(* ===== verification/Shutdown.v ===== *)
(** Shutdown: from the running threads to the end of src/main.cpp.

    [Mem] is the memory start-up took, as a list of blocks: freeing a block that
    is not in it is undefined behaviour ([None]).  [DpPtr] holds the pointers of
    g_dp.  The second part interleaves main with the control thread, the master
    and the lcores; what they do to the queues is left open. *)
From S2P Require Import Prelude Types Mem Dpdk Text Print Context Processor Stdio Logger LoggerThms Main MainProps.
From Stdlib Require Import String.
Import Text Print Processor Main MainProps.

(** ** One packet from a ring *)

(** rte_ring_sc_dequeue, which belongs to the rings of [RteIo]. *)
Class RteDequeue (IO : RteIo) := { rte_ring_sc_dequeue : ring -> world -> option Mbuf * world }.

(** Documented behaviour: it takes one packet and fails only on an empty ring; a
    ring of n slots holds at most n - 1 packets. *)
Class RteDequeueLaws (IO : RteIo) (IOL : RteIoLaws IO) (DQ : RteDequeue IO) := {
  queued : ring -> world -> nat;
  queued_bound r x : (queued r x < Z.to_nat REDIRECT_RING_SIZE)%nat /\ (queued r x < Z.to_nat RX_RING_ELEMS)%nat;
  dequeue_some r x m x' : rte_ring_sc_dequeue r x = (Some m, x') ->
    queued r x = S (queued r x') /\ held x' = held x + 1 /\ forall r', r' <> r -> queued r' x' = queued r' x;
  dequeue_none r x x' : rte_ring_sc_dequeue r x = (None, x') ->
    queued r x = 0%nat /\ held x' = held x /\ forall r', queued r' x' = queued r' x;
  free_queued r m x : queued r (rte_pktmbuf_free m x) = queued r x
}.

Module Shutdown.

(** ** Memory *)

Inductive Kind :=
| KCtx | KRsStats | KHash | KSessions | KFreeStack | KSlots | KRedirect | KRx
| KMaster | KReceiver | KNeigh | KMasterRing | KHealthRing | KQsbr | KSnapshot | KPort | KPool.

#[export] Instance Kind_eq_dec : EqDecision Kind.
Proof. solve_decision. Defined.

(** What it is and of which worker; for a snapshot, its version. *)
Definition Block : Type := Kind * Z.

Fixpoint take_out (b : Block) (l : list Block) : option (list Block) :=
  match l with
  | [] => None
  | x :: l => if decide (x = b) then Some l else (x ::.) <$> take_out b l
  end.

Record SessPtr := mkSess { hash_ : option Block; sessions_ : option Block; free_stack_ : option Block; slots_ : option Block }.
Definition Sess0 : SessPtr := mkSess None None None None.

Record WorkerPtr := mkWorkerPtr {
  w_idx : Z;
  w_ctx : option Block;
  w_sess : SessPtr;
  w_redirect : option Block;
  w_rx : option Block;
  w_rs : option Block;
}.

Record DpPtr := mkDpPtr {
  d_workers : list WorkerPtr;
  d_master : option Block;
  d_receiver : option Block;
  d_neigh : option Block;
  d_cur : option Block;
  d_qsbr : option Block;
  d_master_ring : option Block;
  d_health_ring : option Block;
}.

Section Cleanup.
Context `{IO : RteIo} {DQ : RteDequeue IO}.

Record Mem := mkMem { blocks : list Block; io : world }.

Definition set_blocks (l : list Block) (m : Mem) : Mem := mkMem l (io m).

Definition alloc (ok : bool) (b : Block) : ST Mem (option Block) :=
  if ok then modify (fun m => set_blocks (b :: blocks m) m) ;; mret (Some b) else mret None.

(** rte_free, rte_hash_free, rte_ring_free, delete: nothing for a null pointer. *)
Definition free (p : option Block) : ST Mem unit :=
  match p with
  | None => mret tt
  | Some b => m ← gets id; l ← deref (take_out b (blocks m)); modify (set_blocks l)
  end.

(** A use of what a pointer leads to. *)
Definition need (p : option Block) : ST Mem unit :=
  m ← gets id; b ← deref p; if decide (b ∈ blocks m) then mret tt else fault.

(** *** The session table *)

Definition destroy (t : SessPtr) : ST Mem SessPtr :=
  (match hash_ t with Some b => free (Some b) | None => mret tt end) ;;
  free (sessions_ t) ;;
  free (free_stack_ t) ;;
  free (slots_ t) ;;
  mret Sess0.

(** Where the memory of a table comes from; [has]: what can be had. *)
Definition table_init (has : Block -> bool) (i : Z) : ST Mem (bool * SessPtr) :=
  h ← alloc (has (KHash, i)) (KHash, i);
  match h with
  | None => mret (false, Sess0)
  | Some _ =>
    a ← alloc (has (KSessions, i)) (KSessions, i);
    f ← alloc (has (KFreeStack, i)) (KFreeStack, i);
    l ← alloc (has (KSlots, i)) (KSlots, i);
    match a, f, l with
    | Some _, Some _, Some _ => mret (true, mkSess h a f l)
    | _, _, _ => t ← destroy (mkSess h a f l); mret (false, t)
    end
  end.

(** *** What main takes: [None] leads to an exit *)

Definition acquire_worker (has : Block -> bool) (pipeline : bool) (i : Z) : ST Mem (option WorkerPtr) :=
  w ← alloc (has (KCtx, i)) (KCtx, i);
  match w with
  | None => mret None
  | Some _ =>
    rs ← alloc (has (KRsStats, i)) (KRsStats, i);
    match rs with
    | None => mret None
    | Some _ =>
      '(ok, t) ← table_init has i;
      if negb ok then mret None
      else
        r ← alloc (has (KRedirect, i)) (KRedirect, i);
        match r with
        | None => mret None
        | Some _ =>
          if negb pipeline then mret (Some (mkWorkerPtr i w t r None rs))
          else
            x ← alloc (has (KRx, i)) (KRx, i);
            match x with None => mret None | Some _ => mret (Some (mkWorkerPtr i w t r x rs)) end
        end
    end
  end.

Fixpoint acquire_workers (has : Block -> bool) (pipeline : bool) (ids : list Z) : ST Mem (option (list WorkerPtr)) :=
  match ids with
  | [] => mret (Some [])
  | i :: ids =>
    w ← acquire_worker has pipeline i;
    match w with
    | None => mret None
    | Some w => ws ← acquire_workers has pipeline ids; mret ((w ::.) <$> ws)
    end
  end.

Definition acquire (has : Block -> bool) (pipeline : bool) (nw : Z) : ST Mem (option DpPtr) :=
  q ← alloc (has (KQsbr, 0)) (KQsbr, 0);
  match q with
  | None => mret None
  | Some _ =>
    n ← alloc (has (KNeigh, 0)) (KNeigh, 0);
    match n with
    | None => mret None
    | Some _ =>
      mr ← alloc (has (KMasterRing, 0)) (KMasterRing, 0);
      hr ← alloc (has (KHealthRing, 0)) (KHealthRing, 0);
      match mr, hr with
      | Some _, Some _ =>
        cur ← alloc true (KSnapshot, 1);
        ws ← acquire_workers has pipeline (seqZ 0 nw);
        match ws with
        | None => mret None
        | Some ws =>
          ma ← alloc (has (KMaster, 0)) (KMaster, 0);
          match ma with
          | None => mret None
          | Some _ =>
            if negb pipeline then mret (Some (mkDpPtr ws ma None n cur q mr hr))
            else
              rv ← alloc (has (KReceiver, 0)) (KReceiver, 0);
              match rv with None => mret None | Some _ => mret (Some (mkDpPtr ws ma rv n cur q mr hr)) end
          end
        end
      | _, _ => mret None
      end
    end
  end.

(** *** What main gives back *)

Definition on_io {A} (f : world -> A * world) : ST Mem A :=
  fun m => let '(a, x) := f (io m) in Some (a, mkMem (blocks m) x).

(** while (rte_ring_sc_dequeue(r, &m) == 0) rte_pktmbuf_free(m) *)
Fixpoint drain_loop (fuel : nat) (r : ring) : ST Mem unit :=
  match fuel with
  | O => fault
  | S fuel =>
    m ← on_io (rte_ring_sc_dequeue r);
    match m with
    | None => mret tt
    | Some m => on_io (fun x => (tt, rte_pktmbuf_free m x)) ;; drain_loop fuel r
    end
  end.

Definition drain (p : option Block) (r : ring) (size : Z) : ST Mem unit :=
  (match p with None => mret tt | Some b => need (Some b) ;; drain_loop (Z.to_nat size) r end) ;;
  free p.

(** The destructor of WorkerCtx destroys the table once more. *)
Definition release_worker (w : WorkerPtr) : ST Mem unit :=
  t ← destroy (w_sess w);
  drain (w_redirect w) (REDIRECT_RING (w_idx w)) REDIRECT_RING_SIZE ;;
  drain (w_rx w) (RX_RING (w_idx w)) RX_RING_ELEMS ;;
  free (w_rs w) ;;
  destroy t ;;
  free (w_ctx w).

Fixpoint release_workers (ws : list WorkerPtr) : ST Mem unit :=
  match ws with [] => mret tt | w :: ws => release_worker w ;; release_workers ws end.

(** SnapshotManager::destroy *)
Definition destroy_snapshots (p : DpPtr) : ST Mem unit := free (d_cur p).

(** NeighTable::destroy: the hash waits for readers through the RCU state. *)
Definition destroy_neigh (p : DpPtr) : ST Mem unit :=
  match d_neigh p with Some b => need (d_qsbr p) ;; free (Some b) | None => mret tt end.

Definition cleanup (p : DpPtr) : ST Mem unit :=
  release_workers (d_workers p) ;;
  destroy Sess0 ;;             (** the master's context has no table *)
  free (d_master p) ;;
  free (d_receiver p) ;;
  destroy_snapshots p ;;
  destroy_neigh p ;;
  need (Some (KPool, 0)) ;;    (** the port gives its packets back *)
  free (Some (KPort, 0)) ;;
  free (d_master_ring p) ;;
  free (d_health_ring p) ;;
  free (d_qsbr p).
+++++
**THE TASK**
Output only an exact transcription of the lines above from the one with "Fixpoint drain_loop (fuel" up to and including the one with "Definition destroy_snapshots (p".

**RESPONSE**
Fixpoint drain_loop (fuel : nat) (r : ring) : ST Mem unit :=
  match fuel with
  | O => fault
  | S fuel =>
    m ← on_io (rte_ring_sc_dequeue r);
    match m with
    | None => mret tt
    | Some m => on_io (fun x => (tt, rte_pktmbuf_free m x)) ;; drain_loop fuel r
    end
  end.

Definition drain (p : option Block) (r : ring) (size : Z) : ST Mem unit :=
  (match p with None => mret tt | Some b => need (Some b) ;; drain_loop (Z.to_nat size) r end) ;;
  free p.

(** The destructor of WorkerCtx destroys the table once more. *)
Definition release_worker (w : WorkerPtr) : ST Mem unit :=
  t ← destroy (w_sess w);
  drain (w_redirect w) (REDIRECT_RING (w_idx w)) REDIRECT_RING_SIZE ;;
  drain (w_rx w) (RX_RING (w_idx w)) RX_RING_ELEMS ;;
  free (w_rs w) ;;
  destroy t ;;
  free (w_ctx w).

Fixpoint release_workers (ws : list WorkerPtr) : ST Mem unit :=
  match ws with [] => mret tt | w :: ws => release_worker w ;; release_workers ws end.

(** SnapshotManager::destroy *)
Definition destroy_snapshots (p : DpPtr) : ST Mem unit := free (d_cur p).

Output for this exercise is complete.